Aboriginal Objects, Defect in title, Security for costs

In New South Wales Aboriginal objects are the property of the Crown, under s 5(1) of the National Parks and Wildlife Act 1974 (NSW), (”the Act”) an “Aboriginal object” includes Aboriginal remains which would also be the property of the Crown (s 83). The Act imposes offences on individuals who ‘harm’ (including moving) these objects. The penalties for harming an Aboriginal site are up to $275,000 and one year’s imprisonment for individuals and $1.1 million for corporations.

A review of potential Aboriginal heritage issues as part of a ‘due diligence’ process to ensure Aboriginal sites are not accidentally damaged and those completing the work are not liable for prosecution. Similarly, the purchaser finding that property contains an aboriginal object may give the purchasers certain rights against the vendor. A development on property containing aboriginal artifacts ( if permission to carry out development is approved) will require additional expense. However, a purchaser may have the right to rescind a contract for the sale of land for a ‘defect in title’.

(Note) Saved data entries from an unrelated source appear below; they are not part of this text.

(** A byte at a user address is read. *)
Lemma read_byte_run ipd ram kfp s pd va b :
  space_ok s pd -> 0 <= va < PHYS_BASE -> user_view pd s va = Some b ->
  exists v, read_byte ipd ram false kfp va s = Ok (Some b, set_mem v s) /\ space_kept pd s (set_mem v s).
Proof.
  intros Hs Hva Hv. pose proof (Z.mod_pos_bound va PGSIZE ltac:(unfold PGSIZE; lia)) as Hx. unfold user_view in Hv.
  destruct (mapping (phys (mem s)) pd va) as [[k w]|] eqn:Hm; [|done].
  destruct (translate_run s pd va k w false Hs Hva Hm ltac:(done)) as (v & E & Hk). exists v. split; [|done].
  pose proof (kept_space _ _ _ Hs Hk) as Hs'. destruct (so_data _ _ Hs va k w Hva Hm) as [Hd He].
  rewrite <- (sk_map _ _ _ Hk) in Hm by (unfold PHYS_BASE in *; lia). destruct (so_data _ _ Hs' va k w Hva Hm) as [Hd' He'].
  destruct (page_word _ pd k (va mod PGSIZE) (so_active _ _ Hs') Hd' He' Hx) as (ws & wd & Hws & _ & _ & Hwi & Hword & _).
  unfold read_byte. rewrite (run_bind _ _ _ (Some (k + va mod PGSIZE)) (set_mem v s)).
  - assert (load_byte (k + va mod PGSIZE) (set_mem v s) = Ok (b, set_mem v s)) as Hlb; [|by rewrite (run_bind _ _ _ _ _ Hlb)].
    unfold load_byte. rewrite (run_bind _ _ _ wd (set_mem v s)) by (unfold liftv; rewrite (word_load_run _ _ _ Hword); by destruct s).
    destruct Hd as [Hu _]. destruct (so_active _ _ Hs) as [Hok _]. rewrite (proj2 (kernel_byte _ k _ (po_mem _ _ Hok) Hu Hx)).
    unfold page_byte in Hv. rewrite <- (dk_pages _ _ _ (sk_data _ _ _ Hk)) in Hv by (apply (so_data _ _ Hs va k w Hva); rewrite <- Hm; symmetry; apply (sk_map _ _ _ Hk); unfold PHYS_BASE in *; lia).
    rewrite Hws in Hv. cbn [mbind option_bind] in Hv. rewrite Hwi in Hv. cbn in Hv. injection Hv as <-. done.
  - unfold ACCESS_FUEL. cbn [access]. by rewrite (run_bind _ _ _ _ _ E).
Qed.

(** The same page with one byte changed. *)
Definition poke (ws : list Z) (x b : Z) : list Z := alter (fun w => set_byte w (x mod 4) b) (Z.to_nat (x / 4)) ws.

Lemma poke_entries ws x b : 0 <= b < 256 -> length ws = 1024%nat -> Forall (in_u 32) ws -> length (poke ws x b) = 1024%nat /\ Forall (in_u 32) (poke ws x b).
Proof.
  intros Hb Hl Hf. unfold poke. split; [by rewrite length_alter|]. apply Forall_lookup. intros j y Hj.
  destruct (decide (j = Z.to_nat (x / 4))) as [->|Hne].
  - rewrite list_lookup_alter_eq in Hj. destruct (ws !! Z.to_nat (x / 4)) as [w|] eqn:Hw; [|done]. cbn in Hj. injection Hj as <-.
    apply set_byte_range; [by apply (Forall_lookup_1 _ _ _ _ Hf Hw)|apply Z.mod_pos_bound; lia|done].
  - rewrite list_lookup_alter_ne in Hj by done. by apply (Forall_lookup_1 _ _ _ _ Hf Hj).
Qed.

Lemma poke_byte (pg : gmap Z (list Z)) k ws x b y :
  pg !! k = Some ws -> length ws = 1024%nat -> 0 <= b < 256 -> 0 <= x < PGSIZE -> 0 <= y < PGSIZE ->
  page_byte (<[k := poke ws x b]> pg) k y = if decide (y = x) then Some b else page_byte pg k y.
Proof.
  intros Hk Hl Hb Hx Hy. unfold page_byte. rewrite lookup_insert_eq, Hk. cbn [mbind option_bind]. unfold poke.
  pose proof (word_index x Hx). pose proof (word_index y Hy). pose proof (Z.mod_pos_bound x 4 ltac:(lia)). pose proof (Z.mod_pos_bound y 4 ltac:(lia)).
  pose proof (Z.div_mod x 4 ltac:(lia)). pose proof (Z.div_mod y 4 ltac:(lia)). unfold PGSIZE in *.
  assert (0 <= x / 4) by (apply Z.div_pos; lia). assert (0 <= y / 4) by (apply Z.div_pos; lia).
  destruct (lookup_lt_is_Some_2 ws (Z.to_nat (x / 4))) as [w Hw]; [lia|].
  destruct (decide (Z.to_nat (y / 4) = Z.to_nat (x / 4))) as [E|E].
  - rewrite E, list_lookup_alter_eq, Hw. cbn. rewrite byte_set_byte by done. case_decide as E1; case_decide as E2; [done|lia|lia|done].
  - rewrite list_lookup_alter_ne by done. rewrite decide_False by congruence. done.
Qed.

(** A page of data is not a part of the directory. *)
Lemma put_page_mapping pd k ws s va :
  active s pd -> data_page (phys (mem s)) pd k -> 0 <= va < 2 ^ 32 ->
  mapping (phys (mem (put_page k ws s))) pd va = mapping (phys (mem s)) pd va.
Proof.
  intros [Hok _] (_ & Hne & Ht) [H0 H1]. pose proof (pd_no_range va H0 H1) as Hpn.
  destruct (used_aligned _ pd (po_mem _ _ Hok) (po_used _ _ Hok)) as [Hpa _].
  assert (pte_of (pages (phys (mem (put_page k ws s)))) pd va = pte_of (pages (phys (mem s))) pd va) as Hp; [|unfold mapping; by rewrite Hp].
  unfold pte_of. cbn [put_page set_mem mem with_pages phys pages set_pages]. rewrite !word_at by done. rewrite lookup_insert_ne by done.
  destruct (pd_word _ pd (pd_no va) Hok Hpn) as (e & He & _). rewrite word_at in He by done. rewrite He.
  destruct (Z.eqb_spec e 0) as [|Hnz]; [done|]. rewrite <- word_at in He by done.
  pose proof (po_tables _ _ Hok _ _ Hpn He Hnz) as Htab. destruct (used_aligned _ _ (po_mem _ _ Hok) (to_used _ _ _ Htab)) as [Hta _].
  rewrite !word_at by (done || apply pt_no_range). rewrite lookup_insert_ne; [done|]. intros E. by apply (Ht _ _ Hpn He Hnz).
Qed.

(** Storing in a page of data keeps the address space. *)
Lemma put_page_space pd k ws s :
  space_ok s pd -> data_page (phys (mem s)) pd k -> length ws = 1024%nat -> Forall (in_u 32) ws -> space_ok (put_page k ws s) pd.
Proof.
  intros Hs Hd Hl Hf. pose proof (so_active _ _ Hs) as Hact. destruct (put_page_kept pd k ws s Hact Hd) as (Hact' & Hdp & Hother).
  assert (forall va, 0 <= va < PHYS_BASE -> 0 <= va < 2 ^ 32) as Hr by (unfold PHYS_BASE; lia). split; [done| | |].
  - intros va k' w Hva. rewrite put_page_mapping by auto. intros Hm. destruct (so_data _ _ Hs va k' w Hva Hm) as [Hd' (ws' & Hw & Hrest)].
    split; [by apply Hdp|]. destruct (decide (k' = k)) as [->|Hne]; [exists ws; split; [apply lookup_insert_eq|done]|].
    exists ws'. by rewrite Hother.
  - intros va va' k' w w' Hva Hva'. rewrite !put_page_mapping by auto. by apply (so_inj _ _ Hs).
  - intros va k' w Hva. rewrite put_page_mapping by done. by apply (so_window _ _ Hs).
Qed.

Lemma store_byte_run s pd k ws x b :
  active s pd -> data_page (phys (mem s)) pd k -> pages (phys (mem s)) !! k = Some ws -> length ws = 1024%nat -> Forall (in_u 32) ws ->
  0 <= x < PGSIZE -> store_byte (k + x) b s = Ok (tt, put_page k (poke ws x b) s).
Proof.
  intros Hact Hd Hw Hl Hf Hx. destruct (page_word s pd k x Hact Hd ltac:(by exists ws) Hx) as (ws' & w & Hw' & _ & _ & Hwi & Hword & Hwr).
  rewrite Hw in Hw'. injection Hw' as <-. destruct Hact as [Hok _]. destruct (kernel_byte _ k x (po_mem _ _ Hok) (proj1 Hd) Hx) as [Hofs H4].
  unfold store_byte. rewrite (run_bind _ _ _ w s) by (unfold liftv; rewrite (word_load_run _ _ _ Hword); by destruct s).
  unfold liftv. rewrite (word_store_run _ _ _ _ Hword). unfold put_page, with_pages, set_pages, poke. do 5 f_equal. rewrite H4. unfold set_word.
  rewrite Hofs. replace (k + x - x) with k by lia. apply map_eq. intros a. destruct (decide (a = k)) as [->|Hne].
  - rewrite lookup_alter_eq, lookup_insert_eq, Hw. cbn. f_equal. apply list_eq. intros j. pose proof (word_index x Hx).
    destruct (decide (j = Z.to_nat (x / 4))) as [->|Hj].
    + rewrite list_lookup_insert_eq by lia. by rewrite list_lookup_alter_eq, Hwi.
    + by rewrite list_lookup_insert_ne, list_lookup_alter_ne by done.
  - by rewrite lookup_alter_ne, lookup_insert_ne by done.
Qed.

(** A byte at an address that may be written is written, and nothing else. *)
Lemma write_byte_run ipd ram kfp s pd va b :
  space_ok s pd -> 0 <= va < PHYS_BASE -> writable pd s va -> 0 <= b < 256 ->
  exists s', write_byte ipd ram false kfp va b s = Ok (true, s') /\ (exists v, s' = set_mem v s) /\ space_ok s' pd /\
    (forall x, 0 <= x < PHYS_BASE -> writable pd s x -> writable pd s' x) /\ user_view pd s' va = Some b /\
    forall x, 0 <= x < PHYS_BASE -> x <> va -> user_view pd s' x = user_view pd s x.
Proof.
  intros Hs Hva [k Hm] Hb. pose proof (Z.mod_pos_bound va PGSIZE ltac:(unfold PGSIZE; lia)) as Hx.
  assert (forall x, 0 <= x < PHYS_BASE -> 0 <= x < 2 ^ 32) as Hr by (unfold PHYS_BASE; lia).
  destruct (translate_run s pd va k true true Hs Hva Hm ltac:(done)) as (v & E & Hk). set (s1 := set_mem v s) in *.
  pose proof (kept_space _ _ _ Hs Hk) as Hs1. assert (mapping (phys (mem s1)) pd va = Some (k, true)) as Hm1 by (rewrite (sk_map _ _ _ Hk) by auto; done).
  destruct (so_data _ _ Hs1 va k true Hva Hm1) as [Hd (ws & Hw & Hl & Hf)]. pose proof (so_active _ _ Hs1) as Hact.
  pose proof (store_byte_run s1 pd k ws (va mod PGSIZE) b Hact Hd Hw Hl Hf Hx) as E2.
  set (s2 := put_page k (poke ws (va mod PGSIZE) b) s1) in *. destruct (poke_entries ws (va mod PGSIZE) b Hb Hl Hf) as [Hl' Hf'].
  assert (forall x, 0 <= x < PHYS_BASE -> mapping (phys (mem s2)) pd x = mapping (phys (mem s)) pd x) as Hmap.
  { intros x Hx'. unfold s2. rewrite put_page_mapping by auto. apply (sk_map _ _ _ Hk). auto. }
  exists s2. split; [|split; [eexists; reflexivity|split; [by apply put_page_space|split; [|split]]]].
  - unfold write_byte. rewrite (run_bind _ _ _ (Some (k + va mod PGSIZE)) s1); [by rewrite (run_bind _ _ _ _ _ E2)|].
    unfold ACCESS_FUEL. cbn [access]. by rewrite (run_bind _ _ _ _ _ E).
  - intros x Hx' [k' Hk']. exists k'. by rewrite Hmap.
  - unfold user_view. rewrite Hmap, Hm by done. cbn [s2 put_page set_mem mem with_pages phys pages set_pages].
    rewrite (poke_byte _ k ws) by done. by rewrite decide_True.
  - intros x Hx' Hne. rewrite <- (kept_view _ _ _ x Hs Hk Hx'). unfold user_view. rewrite Hmap, (sk_map _ _ _ Hk) by auto.
    destruct (mapping (phys (mem s)) pd x) as [[k' w']|] eqn:Hmx; [|done]. cbn [s2 put_page set_mem mem with_pages phys pages set_pages].
    pose proof (Z.mod_pos_bound x PGSIZE ltac:(unfold PGSIZE; lia)) as Hx''. destruct (decide (k' = k)) as [->|Hkk].
    + rewrite (poke_byte _ k ws) by done. rewrite decide_False; [done|]. intros Em.
      pose proof (so_inj _ _ Hs x va k w' true Hx' Hva Hmx Hm) as Ed. apply Hne.
      rewrite (Z.div_mod x PGSIZE), (Z.div_mod va PGSIZE) by (unfold PGSIZE; lia). by rewrite Ed, Em.
    + unfold page_byte. by rewrite lookup_insert_ne by done.
Qed.

(** Addresses that may be written are a memory of bytes. *)
#[export] Instance user_memory ipd ram kfp pd lo hi :
  0 <= lo -> hi <= PHYS_BASE ->
  ByteMemory (write_byte ipd ram false kfp) (user_view pd)
    (fun s => space_ok s pd /\ forall va, lo <= va < hi -> writable pd s va) lo hi.
Proof.
  intros Hlo Hhi s a b [Hs Hw] Ha Hb. destruct (write_byte_run ipd ram kfp s pd a b Hs ltac:(lia) (Hw a Ha) Hb) as (s' & E & _ & Hs' & Hw' & Hv & Ho).
  exists s'. split; [done|]. split; [split; [done|]|split; [done|]].
  - intros va Hva. apply Hw'; [lia|by apply Hw].
  - intros x Hx. apply Ho. lia.
Qed.

(** * The stack of a new process *)


(** A process that has the page below [PHYS_BASE], with the words [ws]. *)
Definition demo_stack (ws : list Z) : vm :=
  mkVM (mkVm (set_pages (<[0xc0101000 := <[767%nat := 0x102007]> (replicate 1024 0)]>
                        (<[0xc0102000 := <[1023%nat := 0x121007]> (replicate 1024 0)]> (<[0xc0121000 := ws]> ∅))) demo_pool) 0x101000)
    ∅ [] None ∅ {[ 3 := [] ]} ∅ [] ∅ 0 0 3 {[ 3 := 0xc0101000 ]} 256 demo_fs.

Lemma demo_stack_ok ws : pd_ok (phys (mem (demo_stack ws))) 0xc0101000.
Proof.
  assert (mem_ok demo_pool) as Hp.
  { split; [split|split|]; try (by vm_compute).
    - split; [by vm_compute..|]. unfold in_u. apply (bool_decide_unpack _). by vm_compute.
    - split; [by vm_compute..|]. unfold in_u. apply (bool_decide_unpack _). by vm_compute. }
  apply (pd_ok_single _ _ 767 0x102007).
  - by apply mem_ok_pages.
  - apply (usedb_used demo_pool). by vm_compute.
  - lia.
  - unfold in_u. lia.
  - apply lookup_insert_eq.
  - split; [done|apply (usedb_used demo_pool); by vm_compute|by vm_compute|]. exists (<[1023%nat := 0x121007]> (replicate 1024 0)).
    change (tab 0x102007) with 0xc0102000. split; [etransitivity; [apply lookup_insert_ne; lia|apply lookup_insert_eq]|]. split; [by vm_compute|].
    apply Forall_insert; [apply Forall_replicate|]; unfold in_u; lia.
Qed.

In a recent case following the exchange of contracts, the purchaser became aware that the land included a memorial stone and plaque recording the burial site of two Aboriginal elders of the Bundjalung tribe, Harry and Clara Bray. The reputed existence of such remains gave rise to a broader dispute as to whether there were any Aboriginal objects in or on the land, and if so, whether their existence constituted a defect in title.

The purchaser refused to settle without evidence that the aboriginal object, had been removed from the property as it was a ‘defect in title’. The vendor did not accept that the presence of the objects constituted a ‘defect in title.’ The purchaser terminated the contract by notice on 25 September 2015. On 6 October 2015, the vendors responded, alleging that the purchasers’ notice repudiated the contract The property was subsequently resold by the vendor on 29 November 2015 for $2.525 million.

At first instance, the Court held that ownership of the objects was never vested in the vendor therefore the presence of aboriginal objects on the land did not amount to a ‘defects in title’ as they were never intended to be transferred to the purchaser. The vendor was able to transfer clean title of the land to the purchaser and the purchaser’s termination was invalid, with the deposit was forfeited to the vendor.

In allowing the appeal the Court found that there were “Aboriginal objects” on the land (in particular, the remains of two Aboriginal elders, Harry and Clara Bray, known as the King and Queen of the Bundjalung tribe; and a memorial stone and plaque recording their burial near the location); and that the presence of those objects was capable of constituting a defect in title. In those circumstances, the refusal of the vendors to address the purchasers’ objections. Alternatively, the vendor’s insistence on completion based on an invalid notice to complete, coupled with an invalid claim for default interest, would have also constituted repudiation.

This decision has been appealed. With the vendor ordered to provide security in the sum of $40,000 for the purchaser’s costs of the appeal either by payment of that amount into Court or in such other form as agreed by the parties within 14 days.